Here is another example of a class-collection that allows to enumerate its members in two directions:
class Fruits
{
function this() {
this._data = ["apple","orange","lime","lemon",
"pear","banan","kiwi","pineapple"]; }
property forward(v)
{
get {
var items = this._data; var idx = -1;
// return function that will supply "next" value
// on each invocation
return function() { if( ++idx< items.length ) return items[idx]; }
}
}
property backward(v)
{
get {
var items = this._data; var idx = items.length;
return function() { if( --idx >= 0 ) return items[idx]; }
}
}
}
As you may see, the class above has two properties that return iterators allowing to scan the collection in both directions:
var fruits = new Fruits();
stdout << "Fruits:\n";
for( var item in **fruits.forward** ) stdout << item <<"/n";
stdout << "Fruits in opposite direction:\n";
for( var item in **fruits.backward** ) stdout << item << "/n";
People from Mozilla introduced their version of Iterators in Spider Monkey that was, I believe, borrowed “as is” from Python. I think that my version of iterators better suits the JavaScript spirit. At least, it does not introduce new entities and classes.
The Prototype Property
Compared with JavaScript, the prototyping mechanism has been simplified in TIScript.
Each object in TIScript has a property named prototype. The prototype of an object is a reference to its class, which is also simply an object. The prototype of a class is a reference to its superclass. Similarly, the prototype of a namespace (which is an object, like anything else) is a reference to its parent namespace.
For example, all these statements evaluate to true:
"somestring".prototype === String; // prototype of the string is String class object.
{ some:"object", literal:true }.prototype === Object;
And for user defined classes:
class Foo { ... }
var foo = new Foo();
foo.prototype === Foo;
Type System
Number -> Integer and Float
The number type of JavaScript unifies integer and float numbers into one. In TIScript, it’s split into two distinct classes: Integer and Float, as they really represent two distinct entities.

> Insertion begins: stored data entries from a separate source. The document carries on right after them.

(** One step of a schedule keeps the invariant; the copied ring is
    recorded when [interrupts()] is passed, and it is the ring of the
    state before that step. *)
Lemma exec_invariant (a : action) (c : cpu) (seen : option (list Z)) :
  invariant seen c ->
  exists c' seen',
    exec a c = Some c'
    /\ invariant seen' c'
    /\ (seen' = seen \/ seen' = Some (timestamps (mem c))).
Proof.
  intros (Hmem & Hclk & Hst). destruct a.
  - (* Tick *)
    eexists. exists seen. split; [reflexivity|]. split; [|left; reflexivity].
    split; [exact Hmem|]. split.
    + cbn [clock]. apply is_ulong_range. unfold Avr.ulong. pow2.
      apply Z.mod_pos_bound. lia.
    + exact Hst.
  - (* Edge *)
    unfold exec. destruct (I_flag c) eqn:HI.
    + destruct (rpmInterrupt_ok (clock c) (mem c) Hmem Hclk)
        as (m' & Hrun & Hm').
      rewrite Hrun. cbn [bind].
      eexists. exists seen. split; [reflexivity|].
      split; [|left; reflexivity].
      split; [exact Hm'|]. split; [exact Hclk|].
      destruct Hst as [H|[[Hf _]|[[Hf _]|H]]].
      * left. exact H.
      * rewrite HI in Hf. discriminate Hf.
      * rewrite HI in Hf. discriminate Hf.
      * right. right. right. exact H.
    + eexists. exists seen. split; [reflexivity|].
      split; [|left; reflexivity].
      split; [exact Hmem|]. split; [exact Hclk|].
      unfold stage, copied in *. cbn [pc I_flag ts mem].
      rewrite HI in Hst. exact Hst.
  - (* Step *)
    unfold exec.
    destruct Hst as [[H|H]|[[Hf [H|H]]|[[Hf (j & Hj & H & Hlen & Hcopy)]|
                                         [H Hseen]]]].
    + rewrite H. cbn [calculateRPM_code app exec_op].
      eexists. exists seen. split; [reflexivity|].
      split; [|left; reflexivity].
      split; [exact Hmem|]. split; [exact Hclk|].
      left. right. reflexivity.
    + rewrite H. cbn [calculateRPM_code app tl exec_op].
      eexists. exists seen. split; [reflexivity|].
      split; [|left; reflexivity].
      split; [exact Hmem|]. split; [exact Hclk|].
      right. left. split; [reflexivity|]. left. reflexivity.
    + rewrite H. cbn [exec_op].
      eexists. exists seen. split; [reflexivity|].
      split; [|left; reflexivity].
      split; [exact Hmem|]. split; [exact Hclk|].
      right. left. split; [exact Hf|]. right. reflexivity.
    + rewrite H. cbn [exec_op].
      eexists. exists seen. split; [reflexivity|].
      split; [|left; reflexivity].
      split; [exact Hmem|]. split; [exact Hclk|].
      right. right. left. split; [exact Hf|].
      exists 0%nat. cbn [pc ts mem firstn].
      split; [lia|]. split; [reflexivity|].
      split; [apply repeat_length|reflexivity].
    + destruct (mem_ok_inv _ Hmem) as [Hring _].
      destruct (ring_ok_inv _ Hring) as [Hfive Hall].
      assert (Hbytes : List.length (bytes_of_ring (timestamps (mem c)))
                       = ring_bytes).
      { rewrite bytes_of_ring_length, Hfive. reflexivity. }
      destruct (Nat.eq_dec j ring_bytes) as [->|Hne].
      * (* interrupts() *)
        rewrite H, copy_rest_end. cbn [exec_op].
        assert (Hm : exists m',
                   (if INTF0 c then rpmInterrupt (clock c) (mem c)
                    else Some (mem c)) = Some m'
                   /\ mem_ok m' = true).
        { destruct (INTF0 c).
          - apply rpmInterrupt_ok; assumption.
          - eauto. }
        destruct Hm as (m' & -> & Hm'). cbn [bind].
        eexists. exists (Some (copied c)). split; [reflexivity|].
        split.
        -- split; [exact Hm'|]. split; [exact Hclk|].
           right. right. right. split; reflexivity.
        -- right. f_equal. unfold copied.
           rewrite (firstn_whole _ _ _ Hlen Hbytes Hcopy).
           apply ring_of_bytes_of_ring, Hall.
      * (* one more byte *)
        assert (Hlt : (j < ring_bytes)%nat) by lia.
        rewrite H, (copy_rest_step j Hlt). cbn [exec_op].
        rewrite store_inside by (rewrite Hlen; exact Hlt). cbn [bind].
        eexists. exists seen. split; [reflexivity|].
        split; [|left; reflexivity].
        split; [exact Hmem|]. split; [exact Hclk|].
        right. right. left. split; [exact Hf|].
        exists (S j). cbn [pc ts mem].
        split; [lia|]. split; [reflexivity|].
        split; [rewrite update_length by (rewrite Hlen; exact Hlt);
                exact Hlen|].
        rewrite firstn_update by (rewrite Hlen; exact Hlt).
        rewrite firstn_succ by (rewrite Hbytes; exact Hlt).
        rewrite Hcopy. reflexivity.
    + rewrite H. exists c, seen. split; [reflexivity|].
      split; [|left; reflexivity].
      split; [exact Hmem|]. split; [exact Hclk|].
      right. right. right. split; assumption.
Qed.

TIScript also introduces a number of new types:
Length, Duration, Angle and Color
Length, Duration, Angle and Color are distinct types in TIScript. All these are valid expressions in TIScript:
const width = 230mm; // width is instanceof Length
const angle = 45grad;
const period = 450ms;
const back = color(255,255,255,0.7);
Stream
Stream is a sequence of characters or bytes. The TIScript runtime supports three types of streams: in-memory (a.k.a. String stream), socket stream, and file stream. In-memory streams are an effective way of generating text. They are introduced for the same purposes as the StringBuffer/StringBuilder classes in the “big Java”.
Bytes
An instance of the Bytes object is an array of bytes.
Storage and Index
Storage and Index make up the core of the TIScript built-in persistence. A TIScript object (and all objects it refers to) can be made persistent by assigning it to the storage.root property. The whole tree of objects is transparently placed in a storage file on the hard drive. Essentially, this is an Object Oriented Database (OODB). I call this JSON-DB, as only a JSON subset of JS objects can be persistent. For example, the socket streamis not persistent by nature.
Symbols
Almost all dynamic languages have a concept of atoms in one form or another. TIScript has them too.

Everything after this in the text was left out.